(** The child starts with the FPU registers that its parent had when it was last
    switched away from (here never), not with those it has at the fork. *)
Example fork_old_fpu :
  look (λ s, (nth 0 (fpu demo_1) 9, nth 0 (fpu s) 9)) (system [Fork; Yield]) = Some (1, 0).
Proof. vm_compute. reflexivity. Qed.

(** The child has its parent's memory, but no heap: [uheap_begin] and [uheap_end] are 0. *)
Example fork_no_heap :
  look (cur_view (λ t, (t_uheap_begin t, t_uheap_end t)))
    (let* s := upd (cur_task demo_1) (with_uheap 0x10400000 0x10401000) demo_1 in
     run_acts [Fork; Yield] s) = Some (Some (0, 0)).
Proof. vm_compute. reflexivity. Qed.

(** Number 256 passes the test of [get_task], and is behind the table. *)
Example get_task_256 : look (λ s, get_task 256 s) (Ok demo_1) = Some Fault.
Proof. vm_compute. reflexivity. Qed.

________________________

YOUR INSTRUCTIONS:
Could you copy out the data in full, exactly as it is written?

WRITTEN SOLUTION:
(** The child starts with the FPU registers that its parent had when it was last
    switched away from (here never), not with those it has at the fork. *)
Example fork_old_fpu :
  look (λ s, (nth 0 (fpu demo_1) 9, nth 0 (fpu s) 9)) (system [Fork; Yield]) = Some (1, 0).
Proof. vm_compute. reflexivity. Qed.

(** The child has its parent's memory, but no heap: [uheap_begin] and [uheap_end] are 0. *)
Example fork_no_heap :
  look (cur_view (λ t, (t_uheap_begin t, t_uheap_end t)))
    (let* s := upd (cur_task demo_1) (with_uheap 0x10400000 0x10401000) demo_1 in
     run_acts [Fork; Yield] s) = Some (Some (0, 0)).
Proof. vm_compute. reflexivity. Qed.

(** Number 256 passes the test of [get_task], and is behind the table. *)
Example get_task_256 : look (λ s, get_task 256 s) (Ok demo_1) = Some Fault.
Proof. vm_compute. reflexivity. Qed.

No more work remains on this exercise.